* What is expected
Below are the entries to work from; restate word for word the portion that opens with the line containing "(confidence x =? k)%Z) l." and closes with the line containing "type and the", keeping both.

(Saved entries)
━━━━

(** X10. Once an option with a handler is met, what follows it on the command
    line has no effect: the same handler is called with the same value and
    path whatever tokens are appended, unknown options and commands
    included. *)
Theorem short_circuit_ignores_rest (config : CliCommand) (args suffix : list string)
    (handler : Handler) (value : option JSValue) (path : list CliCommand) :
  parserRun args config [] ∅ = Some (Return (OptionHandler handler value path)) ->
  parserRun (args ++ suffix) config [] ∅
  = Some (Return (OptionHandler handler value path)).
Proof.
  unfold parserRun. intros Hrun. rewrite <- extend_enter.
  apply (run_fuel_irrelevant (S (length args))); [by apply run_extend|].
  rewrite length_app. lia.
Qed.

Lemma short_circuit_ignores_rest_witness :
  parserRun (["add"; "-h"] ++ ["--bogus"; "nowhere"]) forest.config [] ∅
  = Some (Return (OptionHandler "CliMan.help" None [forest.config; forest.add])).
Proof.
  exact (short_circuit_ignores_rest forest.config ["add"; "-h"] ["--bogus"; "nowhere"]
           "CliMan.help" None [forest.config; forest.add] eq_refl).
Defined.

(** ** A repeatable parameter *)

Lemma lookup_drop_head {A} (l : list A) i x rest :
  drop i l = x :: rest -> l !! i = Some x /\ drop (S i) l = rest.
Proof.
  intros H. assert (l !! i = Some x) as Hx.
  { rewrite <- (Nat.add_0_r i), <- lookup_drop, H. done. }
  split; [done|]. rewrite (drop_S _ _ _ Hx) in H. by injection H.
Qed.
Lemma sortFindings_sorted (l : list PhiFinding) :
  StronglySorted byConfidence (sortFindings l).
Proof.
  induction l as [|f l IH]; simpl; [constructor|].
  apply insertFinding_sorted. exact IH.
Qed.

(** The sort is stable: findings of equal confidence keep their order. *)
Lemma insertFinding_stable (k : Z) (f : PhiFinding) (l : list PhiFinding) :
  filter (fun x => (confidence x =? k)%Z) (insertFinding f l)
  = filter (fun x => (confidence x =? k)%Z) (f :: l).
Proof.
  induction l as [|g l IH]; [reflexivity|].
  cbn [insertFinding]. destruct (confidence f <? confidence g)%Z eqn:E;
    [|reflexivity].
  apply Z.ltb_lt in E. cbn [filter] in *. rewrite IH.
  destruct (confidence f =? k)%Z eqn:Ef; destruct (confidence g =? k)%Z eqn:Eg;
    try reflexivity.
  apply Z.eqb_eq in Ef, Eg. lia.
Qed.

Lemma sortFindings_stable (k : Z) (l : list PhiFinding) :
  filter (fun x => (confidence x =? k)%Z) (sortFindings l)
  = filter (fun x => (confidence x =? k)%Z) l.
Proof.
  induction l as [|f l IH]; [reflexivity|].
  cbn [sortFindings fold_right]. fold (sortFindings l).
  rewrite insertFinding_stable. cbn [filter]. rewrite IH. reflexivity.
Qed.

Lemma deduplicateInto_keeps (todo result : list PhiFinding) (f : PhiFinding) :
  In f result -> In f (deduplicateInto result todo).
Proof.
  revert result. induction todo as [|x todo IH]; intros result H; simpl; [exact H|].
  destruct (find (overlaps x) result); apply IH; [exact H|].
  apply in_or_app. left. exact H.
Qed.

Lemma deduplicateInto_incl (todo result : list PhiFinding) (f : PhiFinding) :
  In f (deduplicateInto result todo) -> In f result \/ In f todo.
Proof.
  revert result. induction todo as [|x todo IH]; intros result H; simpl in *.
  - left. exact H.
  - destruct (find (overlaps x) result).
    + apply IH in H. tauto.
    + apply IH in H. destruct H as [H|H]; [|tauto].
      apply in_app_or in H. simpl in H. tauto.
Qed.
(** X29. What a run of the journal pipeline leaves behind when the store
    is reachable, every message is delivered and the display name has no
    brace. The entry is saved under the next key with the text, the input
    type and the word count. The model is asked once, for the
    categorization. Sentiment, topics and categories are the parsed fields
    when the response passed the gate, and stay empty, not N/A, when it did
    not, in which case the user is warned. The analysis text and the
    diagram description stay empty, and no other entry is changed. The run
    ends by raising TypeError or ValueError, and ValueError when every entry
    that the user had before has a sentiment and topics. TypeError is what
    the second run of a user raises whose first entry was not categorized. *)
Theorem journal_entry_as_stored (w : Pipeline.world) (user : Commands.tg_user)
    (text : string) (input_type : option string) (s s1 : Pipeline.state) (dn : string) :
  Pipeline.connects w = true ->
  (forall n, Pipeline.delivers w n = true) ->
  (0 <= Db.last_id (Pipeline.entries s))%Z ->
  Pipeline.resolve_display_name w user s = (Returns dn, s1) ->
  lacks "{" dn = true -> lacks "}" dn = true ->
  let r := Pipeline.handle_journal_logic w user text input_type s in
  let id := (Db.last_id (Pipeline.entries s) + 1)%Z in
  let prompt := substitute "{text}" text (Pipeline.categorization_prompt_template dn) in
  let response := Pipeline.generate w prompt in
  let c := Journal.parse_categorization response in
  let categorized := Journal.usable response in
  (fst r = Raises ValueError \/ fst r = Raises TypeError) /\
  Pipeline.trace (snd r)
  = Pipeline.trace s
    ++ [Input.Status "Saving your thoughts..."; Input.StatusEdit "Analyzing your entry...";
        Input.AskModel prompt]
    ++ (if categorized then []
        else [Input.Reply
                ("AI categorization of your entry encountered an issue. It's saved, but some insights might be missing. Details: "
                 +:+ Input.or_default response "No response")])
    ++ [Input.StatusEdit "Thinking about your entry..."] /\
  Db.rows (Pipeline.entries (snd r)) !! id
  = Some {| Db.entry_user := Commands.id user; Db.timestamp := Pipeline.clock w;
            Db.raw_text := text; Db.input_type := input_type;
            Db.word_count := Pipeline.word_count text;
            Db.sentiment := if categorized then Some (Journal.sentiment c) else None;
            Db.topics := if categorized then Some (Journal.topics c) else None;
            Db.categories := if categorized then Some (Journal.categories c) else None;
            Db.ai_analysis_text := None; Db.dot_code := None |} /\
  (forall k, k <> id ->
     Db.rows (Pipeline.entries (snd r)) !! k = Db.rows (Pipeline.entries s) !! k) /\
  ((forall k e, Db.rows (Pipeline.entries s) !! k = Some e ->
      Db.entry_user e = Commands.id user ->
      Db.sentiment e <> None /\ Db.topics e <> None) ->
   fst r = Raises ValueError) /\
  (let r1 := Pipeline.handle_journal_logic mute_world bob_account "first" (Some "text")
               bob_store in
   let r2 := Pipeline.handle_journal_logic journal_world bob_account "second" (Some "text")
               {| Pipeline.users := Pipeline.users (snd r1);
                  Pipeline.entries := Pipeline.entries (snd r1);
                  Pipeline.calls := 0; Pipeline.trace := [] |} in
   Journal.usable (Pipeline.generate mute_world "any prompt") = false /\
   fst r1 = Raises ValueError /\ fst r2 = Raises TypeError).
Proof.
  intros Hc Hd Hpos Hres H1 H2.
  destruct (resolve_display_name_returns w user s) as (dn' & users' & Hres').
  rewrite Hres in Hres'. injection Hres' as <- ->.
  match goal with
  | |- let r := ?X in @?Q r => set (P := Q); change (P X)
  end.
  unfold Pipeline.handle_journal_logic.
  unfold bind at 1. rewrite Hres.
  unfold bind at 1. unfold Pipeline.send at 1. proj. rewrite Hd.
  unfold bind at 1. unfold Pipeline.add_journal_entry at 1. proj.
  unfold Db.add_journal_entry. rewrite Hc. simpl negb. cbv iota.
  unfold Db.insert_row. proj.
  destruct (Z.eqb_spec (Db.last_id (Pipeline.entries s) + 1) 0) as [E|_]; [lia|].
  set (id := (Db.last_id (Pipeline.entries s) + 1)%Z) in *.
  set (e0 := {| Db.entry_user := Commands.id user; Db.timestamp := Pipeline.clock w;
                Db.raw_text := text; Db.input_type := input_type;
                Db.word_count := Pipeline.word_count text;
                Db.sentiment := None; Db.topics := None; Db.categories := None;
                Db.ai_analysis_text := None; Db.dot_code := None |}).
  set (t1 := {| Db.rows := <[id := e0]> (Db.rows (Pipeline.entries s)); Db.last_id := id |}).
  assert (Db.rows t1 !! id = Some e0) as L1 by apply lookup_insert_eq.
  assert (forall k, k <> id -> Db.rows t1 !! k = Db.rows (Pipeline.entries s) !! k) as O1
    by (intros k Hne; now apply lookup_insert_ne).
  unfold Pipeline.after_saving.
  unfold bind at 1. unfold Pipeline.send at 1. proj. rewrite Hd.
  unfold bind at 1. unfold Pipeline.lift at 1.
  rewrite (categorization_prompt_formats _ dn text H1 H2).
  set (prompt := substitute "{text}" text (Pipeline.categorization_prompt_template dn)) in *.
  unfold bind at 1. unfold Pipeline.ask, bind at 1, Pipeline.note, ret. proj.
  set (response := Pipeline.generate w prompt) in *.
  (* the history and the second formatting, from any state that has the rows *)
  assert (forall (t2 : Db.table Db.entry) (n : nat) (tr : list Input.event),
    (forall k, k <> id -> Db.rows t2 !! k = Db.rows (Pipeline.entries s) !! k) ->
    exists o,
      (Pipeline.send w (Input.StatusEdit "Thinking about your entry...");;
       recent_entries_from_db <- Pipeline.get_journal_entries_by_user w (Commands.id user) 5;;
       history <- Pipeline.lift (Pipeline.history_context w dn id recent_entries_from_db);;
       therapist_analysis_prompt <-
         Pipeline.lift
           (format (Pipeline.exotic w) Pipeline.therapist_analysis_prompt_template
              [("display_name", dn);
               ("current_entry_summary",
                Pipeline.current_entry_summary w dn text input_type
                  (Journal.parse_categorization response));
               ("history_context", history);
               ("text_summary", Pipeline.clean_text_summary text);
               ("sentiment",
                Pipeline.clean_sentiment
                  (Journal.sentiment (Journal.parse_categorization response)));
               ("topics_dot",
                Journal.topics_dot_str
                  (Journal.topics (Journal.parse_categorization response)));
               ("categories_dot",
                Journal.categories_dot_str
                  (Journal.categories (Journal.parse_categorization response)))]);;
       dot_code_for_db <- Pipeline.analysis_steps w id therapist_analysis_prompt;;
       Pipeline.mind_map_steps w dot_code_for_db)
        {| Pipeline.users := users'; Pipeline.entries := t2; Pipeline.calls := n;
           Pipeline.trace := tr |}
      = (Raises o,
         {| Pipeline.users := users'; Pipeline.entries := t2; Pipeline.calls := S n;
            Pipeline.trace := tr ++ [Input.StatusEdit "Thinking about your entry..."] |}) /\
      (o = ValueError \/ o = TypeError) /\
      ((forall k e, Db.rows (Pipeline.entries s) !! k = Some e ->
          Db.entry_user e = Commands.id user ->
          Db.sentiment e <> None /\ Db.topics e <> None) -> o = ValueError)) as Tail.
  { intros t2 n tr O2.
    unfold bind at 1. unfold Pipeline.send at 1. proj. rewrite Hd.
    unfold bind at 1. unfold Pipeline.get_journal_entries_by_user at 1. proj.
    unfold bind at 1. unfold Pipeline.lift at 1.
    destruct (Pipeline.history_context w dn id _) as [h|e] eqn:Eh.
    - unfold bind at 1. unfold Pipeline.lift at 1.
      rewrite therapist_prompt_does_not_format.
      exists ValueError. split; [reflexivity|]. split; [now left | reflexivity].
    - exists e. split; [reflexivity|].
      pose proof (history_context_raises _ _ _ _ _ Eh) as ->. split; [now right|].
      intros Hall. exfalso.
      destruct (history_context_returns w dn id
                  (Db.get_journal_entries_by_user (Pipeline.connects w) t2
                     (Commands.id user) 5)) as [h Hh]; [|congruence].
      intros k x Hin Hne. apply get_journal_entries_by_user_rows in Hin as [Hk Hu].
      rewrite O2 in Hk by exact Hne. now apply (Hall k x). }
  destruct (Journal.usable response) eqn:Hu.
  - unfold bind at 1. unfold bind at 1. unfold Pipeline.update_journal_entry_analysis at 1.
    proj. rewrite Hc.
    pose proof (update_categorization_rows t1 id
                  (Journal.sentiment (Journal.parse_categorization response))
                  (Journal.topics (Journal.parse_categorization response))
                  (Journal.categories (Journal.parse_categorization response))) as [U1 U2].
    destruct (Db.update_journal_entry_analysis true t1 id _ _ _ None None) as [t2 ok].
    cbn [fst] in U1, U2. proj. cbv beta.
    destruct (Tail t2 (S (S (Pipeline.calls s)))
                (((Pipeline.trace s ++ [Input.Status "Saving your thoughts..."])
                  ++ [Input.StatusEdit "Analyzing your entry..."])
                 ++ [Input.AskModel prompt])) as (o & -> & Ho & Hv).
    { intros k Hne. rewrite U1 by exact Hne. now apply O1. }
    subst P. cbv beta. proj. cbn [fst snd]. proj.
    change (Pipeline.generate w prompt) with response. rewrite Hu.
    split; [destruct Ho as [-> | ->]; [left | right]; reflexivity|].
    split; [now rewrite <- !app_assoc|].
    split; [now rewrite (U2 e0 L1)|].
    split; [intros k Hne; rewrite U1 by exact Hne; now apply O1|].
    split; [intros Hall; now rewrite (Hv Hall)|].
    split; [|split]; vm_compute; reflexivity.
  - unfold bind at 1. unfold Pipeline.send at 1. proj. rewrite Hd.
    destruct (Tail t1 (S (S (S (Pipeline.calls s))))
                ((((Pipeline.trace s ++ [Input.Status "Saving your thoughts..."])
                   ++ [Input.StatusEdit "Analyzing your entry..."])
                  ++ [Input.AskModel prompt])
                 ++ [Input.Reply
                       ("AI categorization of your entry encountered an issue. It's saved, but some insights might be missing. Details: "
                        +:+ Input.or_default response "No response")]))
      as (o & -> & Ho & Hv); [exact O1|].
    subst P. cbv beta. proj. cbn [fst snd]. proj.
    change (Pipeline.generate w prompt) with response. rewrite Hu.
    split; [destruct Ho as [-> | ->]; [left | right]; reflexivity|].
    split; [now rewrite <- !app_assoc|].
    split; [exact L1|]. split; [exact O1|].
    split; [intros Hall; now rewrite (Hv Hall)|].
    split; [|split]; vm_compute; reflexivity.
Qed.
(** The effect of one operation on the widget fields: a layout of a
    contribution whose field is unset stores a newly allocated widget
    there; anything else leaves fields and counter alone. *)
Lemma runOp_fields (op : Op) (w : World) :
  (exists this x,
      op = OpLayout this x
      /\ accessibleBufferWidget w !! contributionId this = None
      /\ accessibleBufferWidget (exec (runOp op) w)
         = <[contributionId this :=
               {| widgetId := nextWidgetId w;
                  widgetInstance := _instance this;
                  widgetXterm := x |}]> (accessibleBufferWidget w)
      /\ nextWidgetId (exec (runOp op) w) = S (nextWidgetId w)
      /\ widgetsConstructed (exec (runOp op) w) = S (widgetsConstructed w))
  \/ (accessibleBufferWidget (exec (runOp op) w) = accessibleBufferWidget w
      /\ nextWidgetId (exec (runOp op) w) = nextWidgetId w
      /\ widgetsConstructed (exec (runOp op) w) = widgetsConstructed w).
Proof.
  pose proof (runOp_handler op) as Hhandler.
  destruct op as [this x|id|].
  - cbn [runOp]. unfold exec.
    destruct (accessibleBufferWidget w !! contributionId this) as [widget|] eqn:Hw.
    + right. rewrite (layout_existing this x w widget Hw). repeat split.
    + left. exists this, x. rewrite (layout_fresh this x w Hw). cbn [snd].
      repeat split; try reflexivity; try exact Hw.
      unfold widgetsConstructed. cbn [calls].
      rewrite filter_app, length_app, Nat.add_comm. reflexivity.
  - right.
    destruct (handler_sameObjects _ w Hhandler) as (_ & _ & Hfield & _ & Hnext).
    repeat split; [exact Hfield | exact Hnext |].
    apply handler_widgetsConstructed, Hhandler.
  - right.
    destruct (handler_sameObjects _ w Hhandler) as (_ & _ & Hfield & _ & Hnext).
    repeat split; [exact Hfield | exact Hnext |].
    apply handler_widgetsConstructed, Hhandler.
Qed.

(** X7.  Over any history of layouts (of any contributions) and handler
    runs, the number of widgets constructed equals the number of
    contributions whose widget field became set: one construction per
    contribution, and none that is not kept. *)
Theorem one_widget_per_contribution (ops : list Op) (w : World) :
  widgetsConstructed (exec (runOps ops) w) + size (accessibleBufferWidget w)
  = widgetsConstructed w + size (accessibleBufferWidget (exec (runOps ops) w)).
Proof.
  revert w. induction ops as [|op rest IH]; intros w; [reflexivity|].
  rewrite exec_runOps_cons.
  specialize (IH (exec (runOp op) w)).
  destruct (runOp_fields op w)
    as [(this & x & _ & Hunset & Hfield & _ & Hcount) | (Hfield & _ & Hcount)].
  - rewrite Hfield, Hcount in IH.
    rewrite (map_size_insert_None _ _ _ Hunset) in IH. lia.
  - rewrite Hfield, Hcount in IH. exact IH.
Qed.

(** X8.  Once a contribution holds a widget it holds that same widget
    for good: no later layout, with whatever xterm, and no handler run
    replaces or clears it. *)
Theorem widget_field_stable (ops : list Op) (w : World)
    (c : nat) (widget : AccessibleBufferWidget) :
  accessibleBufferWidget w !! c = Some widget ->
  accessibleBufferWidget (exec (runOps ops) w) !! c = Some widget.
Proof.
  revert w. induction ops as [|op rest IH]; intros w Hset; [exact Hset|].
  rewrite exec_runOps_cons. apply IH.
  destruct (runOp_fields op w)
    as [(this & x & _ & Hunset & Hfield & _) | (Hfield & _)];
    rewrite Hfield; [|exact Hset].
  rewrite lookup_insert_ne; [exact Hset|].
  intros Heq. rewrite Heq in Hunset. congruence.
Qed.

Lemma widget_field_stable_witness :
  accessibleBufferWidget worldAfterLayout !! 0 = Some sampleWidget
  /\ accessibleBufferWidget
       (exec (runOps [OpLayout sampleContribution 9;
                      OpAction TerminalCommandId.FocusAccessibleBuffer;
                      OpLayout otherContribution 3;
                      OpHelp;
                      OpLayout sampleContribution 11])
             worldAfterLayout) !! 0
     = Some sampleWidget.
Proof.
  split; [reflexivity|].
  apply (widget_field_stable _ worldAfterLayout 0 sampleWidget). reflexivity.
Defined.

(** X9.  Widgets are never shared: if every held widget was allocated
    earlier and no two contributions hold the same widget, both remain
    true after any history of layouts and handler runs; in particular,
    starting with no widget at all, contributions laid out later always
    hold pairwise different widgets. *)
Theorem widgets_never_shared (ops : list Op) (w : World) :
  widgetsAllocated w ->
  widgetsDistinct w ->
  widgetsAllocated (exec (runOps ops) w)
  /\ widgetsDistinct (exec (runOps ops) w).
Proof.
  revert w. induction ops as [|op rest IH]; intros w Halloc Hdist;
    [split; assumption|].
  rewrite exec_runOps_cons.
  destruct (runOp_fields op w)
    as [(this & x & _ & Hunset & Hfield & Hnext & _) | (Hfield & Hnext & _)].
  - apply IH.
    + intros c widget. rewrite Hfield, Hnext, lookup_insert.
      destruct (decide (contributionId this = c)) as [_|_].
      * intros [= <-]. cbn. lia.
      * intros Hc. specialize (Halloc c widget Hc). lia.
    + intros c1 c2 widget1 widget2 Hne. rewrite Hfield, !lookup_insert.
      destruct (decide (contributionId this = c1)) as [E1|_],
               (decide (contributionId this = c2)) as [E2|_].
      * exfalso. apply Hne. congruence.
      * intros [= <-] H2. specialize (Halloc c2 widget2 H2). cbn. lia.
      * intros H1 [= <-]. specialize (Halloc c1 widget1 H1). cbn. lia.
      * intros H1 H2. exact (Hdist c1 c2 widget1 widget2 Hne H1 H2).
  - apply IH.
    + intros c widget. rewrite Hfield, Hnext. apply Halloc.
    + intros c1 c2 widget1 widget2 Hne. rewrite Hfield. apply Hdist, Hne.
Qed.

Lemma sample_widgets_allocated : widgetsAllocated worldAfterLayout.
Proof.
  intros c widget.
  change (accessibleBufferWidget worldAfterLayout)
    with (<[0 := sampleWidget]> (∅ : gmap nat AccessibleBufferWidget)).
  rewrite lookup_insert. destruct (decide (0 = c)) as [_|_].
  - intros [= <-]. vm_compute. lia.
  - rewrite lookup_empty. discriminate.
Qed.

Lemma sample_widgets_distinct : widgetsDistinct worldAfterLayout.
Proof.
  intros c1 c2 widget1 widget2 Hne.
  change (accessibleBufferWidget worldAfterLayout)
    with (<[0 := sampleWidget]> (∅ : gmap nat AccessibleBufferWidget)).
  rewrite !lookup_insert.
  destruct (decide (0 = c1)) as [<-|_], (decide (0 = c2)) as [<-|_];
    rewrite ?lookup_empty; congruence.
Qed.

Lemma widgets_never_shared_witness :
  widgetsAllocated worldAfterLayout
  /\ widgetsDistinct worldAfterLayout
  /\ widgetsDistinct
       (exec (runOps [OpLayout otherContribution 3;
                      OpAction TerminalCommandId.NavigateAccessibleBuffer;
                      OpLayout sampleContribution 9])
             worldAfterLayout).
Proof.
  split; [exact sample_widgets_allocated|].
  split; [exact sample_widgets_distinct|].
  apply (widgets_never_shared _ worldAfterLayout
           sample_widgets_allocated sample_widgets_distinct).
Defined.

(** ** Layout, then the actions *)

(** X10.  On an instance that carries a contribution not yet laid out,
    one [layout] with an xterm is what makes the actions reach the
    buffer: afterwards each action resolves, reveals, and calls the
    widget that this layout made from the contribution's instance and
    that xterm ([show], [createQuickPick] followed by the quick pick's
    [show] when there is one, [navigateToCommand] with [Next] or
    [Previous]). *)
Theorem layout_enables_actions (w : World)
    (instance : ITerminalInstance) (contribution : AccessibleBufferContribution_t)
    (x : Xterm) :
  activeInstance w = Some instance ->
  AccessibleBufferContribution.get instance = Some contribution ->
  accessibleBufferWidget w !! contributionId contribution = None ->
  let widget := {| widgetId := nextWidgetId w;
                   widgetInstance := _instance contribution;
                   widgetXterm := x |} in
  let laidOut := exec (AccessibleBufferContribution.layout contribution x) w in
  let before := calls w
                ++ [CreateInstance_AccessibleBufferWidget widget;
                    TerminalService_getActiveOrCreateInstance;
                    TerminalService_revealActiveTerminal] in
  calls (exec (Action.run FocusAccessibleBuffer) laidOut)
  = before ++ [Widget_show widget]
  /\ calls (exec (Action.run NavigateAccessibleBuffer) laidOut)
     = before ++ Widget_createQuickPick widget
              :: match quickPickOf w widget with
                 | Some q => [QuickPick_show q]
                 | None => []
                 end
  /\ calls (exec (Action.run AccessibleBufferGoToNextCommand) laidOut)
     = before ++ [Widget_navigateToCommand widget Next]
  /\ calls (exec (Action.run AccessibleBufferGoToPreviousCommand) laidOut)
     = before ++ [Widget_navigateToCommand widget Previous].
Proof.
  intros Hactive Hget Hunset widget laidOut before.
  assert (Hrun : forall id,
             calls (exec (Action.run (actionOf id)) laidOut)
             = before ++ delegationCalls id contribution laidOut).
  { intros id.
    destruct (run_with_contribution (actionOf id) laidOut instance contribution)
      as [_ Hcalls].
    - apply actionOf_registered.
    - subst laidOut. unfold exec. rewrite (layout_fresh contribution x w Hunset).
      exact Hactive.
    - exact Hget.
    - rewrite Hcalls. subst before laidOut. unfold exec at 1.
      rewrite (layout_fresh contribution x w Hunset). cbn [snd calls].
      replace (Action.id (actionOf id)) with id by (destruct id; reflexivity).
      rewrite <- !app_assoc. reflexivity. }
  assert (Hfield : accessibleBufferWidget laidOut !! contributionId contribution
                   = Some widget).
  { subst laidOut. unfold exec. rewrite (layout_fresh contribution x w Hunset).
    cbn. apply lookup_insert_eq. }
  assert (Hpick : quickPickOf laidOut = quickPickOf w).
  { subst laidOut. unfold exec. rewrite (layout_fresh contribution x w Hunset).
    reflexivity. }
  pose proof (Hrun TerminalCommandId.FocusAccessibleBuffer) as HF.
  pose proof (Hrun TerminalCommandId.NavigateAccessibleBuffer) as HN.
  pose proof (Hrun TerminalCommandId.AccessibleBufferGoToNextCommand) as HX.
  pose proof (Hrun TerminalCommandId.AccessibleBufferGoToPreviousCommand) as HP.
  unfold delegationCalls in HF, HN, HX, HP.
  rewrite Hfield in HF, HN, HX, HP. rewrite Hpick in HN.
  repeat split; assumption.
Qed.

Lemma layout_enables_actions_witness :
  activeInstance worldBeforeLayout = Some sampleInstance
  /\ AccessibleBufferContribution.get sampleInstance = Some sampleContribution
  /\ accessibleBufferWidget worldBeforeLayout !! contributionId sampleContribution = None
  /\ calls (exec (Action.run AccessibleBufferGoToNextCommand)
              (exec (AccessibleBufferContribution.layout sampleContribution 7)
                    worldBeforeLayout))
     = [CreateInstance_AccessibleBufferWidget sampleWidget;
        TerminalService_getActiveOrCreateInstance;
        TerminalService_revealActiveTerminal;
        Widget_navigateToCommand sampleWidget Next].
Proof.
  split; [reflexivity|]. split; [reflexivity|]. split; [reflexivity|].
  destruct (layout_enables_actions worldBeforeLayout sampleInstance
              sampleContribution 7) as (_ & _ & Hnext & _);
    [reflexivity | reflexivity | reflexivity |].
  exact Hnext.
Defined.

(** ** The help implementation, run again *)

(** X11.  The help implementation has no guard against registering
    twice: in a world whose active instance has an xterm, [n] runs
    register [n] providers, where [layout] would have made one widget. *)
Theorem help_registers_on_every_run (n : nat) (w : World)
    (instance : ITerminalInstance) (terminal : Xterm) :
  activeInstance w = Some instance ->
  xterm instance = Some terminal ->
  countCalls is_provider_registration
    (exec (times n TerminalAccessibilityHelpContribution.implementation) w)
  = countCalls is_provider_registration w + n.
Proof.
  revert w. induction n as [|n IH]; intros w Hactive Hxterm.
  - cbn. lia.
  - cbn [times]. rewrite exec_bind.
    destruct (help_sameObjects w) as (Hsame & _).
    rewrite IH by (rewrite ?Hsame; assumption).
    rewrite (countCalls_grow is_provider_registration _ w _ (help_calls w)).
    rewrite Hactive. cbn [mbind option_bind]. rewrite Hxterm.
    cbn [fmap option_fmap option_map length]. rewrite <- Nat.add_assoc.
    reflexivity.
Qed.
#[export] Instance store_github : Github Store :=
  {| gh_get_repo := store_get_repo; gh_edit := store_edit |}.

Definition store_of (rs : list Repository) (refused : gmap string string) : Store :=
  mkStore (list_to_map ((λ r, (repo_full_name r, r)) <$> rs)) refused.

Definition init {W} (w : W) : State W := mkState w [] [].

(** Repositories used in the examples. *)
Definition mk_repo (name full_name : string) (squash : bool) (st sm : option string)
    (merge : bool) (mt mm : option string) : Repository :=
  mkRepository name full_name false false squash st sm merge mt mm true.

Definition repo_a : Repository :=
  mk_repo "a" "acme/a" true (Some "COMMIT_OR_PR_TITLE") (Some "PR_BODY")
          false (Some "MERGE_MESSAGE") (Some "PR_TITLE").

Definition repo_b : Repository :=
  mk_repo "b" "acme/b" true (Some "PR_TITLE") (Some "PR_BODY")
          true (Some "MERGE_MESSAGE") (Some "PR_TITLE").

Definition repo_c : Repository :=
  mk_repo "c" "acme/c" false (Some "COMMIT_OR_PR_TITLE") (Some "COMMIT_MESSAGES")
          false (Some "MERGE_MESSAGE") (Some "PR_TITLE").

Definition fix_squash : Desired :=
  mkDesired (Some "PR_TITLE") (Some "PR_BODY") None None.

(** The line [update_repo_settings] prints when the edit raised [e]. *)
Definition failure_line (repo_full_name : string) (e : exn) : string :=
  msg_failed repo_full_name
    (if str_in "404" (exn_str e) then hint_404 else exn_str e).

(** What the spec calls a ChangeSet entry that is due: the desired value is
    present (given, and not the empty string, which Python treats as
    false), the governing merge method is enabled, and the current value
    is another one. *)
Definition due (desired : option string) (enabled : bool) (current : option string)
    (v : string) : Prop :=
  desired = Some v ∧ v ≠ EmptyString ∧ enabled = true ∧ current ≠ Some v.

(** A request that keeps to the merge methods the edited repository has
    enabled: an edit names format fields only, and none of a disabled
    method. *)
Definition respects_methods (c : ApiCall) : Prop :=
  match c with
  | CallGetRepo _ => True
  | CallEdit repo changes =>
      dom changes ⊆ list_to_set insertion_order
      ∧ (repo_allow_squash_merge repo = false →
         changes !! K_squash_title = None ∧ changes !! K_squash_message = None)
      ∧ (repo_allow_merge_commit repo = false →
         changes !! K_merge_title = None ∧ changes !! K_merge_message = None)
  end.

━━━━

* Expected output
  = filter (fun x => (confidence x =? k)%Z) l.
Proof.
  induction l as [|f l IH]; [reflexivity|].
  cbn [sortFindings fold_right]. fold (sortFindings l).
  rewrite insertFinding_stable. cbn [filter]. rewrite IH. reflexivity.
Qed.

Lemma deduplicateInto_keeps (todo result : list PhiFinding) (f : PhiFinding) :
  In f result -> In f (deduplicateInto result todo).
Proof.
  revert result. induction todo as [|x todo IH]; intros result H; simpl; [exact H|].
  destruct (find (overlaps x) result); apply IH; [exact H|].
  apply in_or_app. left. exact H.
Qed.

Lemma deduplicateInto_incl (todo result : list PhiFinding) (f : PhiFinding) :
  In f (deduplicateInto result todo) -> In f result \/ In f todo.
Proof.
  revert result. induction todo as [|x todo IH]; intros result H; simpl in *.
  - left. exact H.
  - destruct (find (overlaps x) result).
    + apply IH in H. tauto.
    + apply IH in H. destruct H as [H|H]; [|tauto].
      apply in_app_or in H. simpl in H. tauto.
Qed.
(** X29. What a run of the journal pipeline leaves behind when the store
    is reachable, every message is delivered and the display name has no
    brace. The entry is saved under the next key with the text, the input
    type and the word count. The model is asked once, for the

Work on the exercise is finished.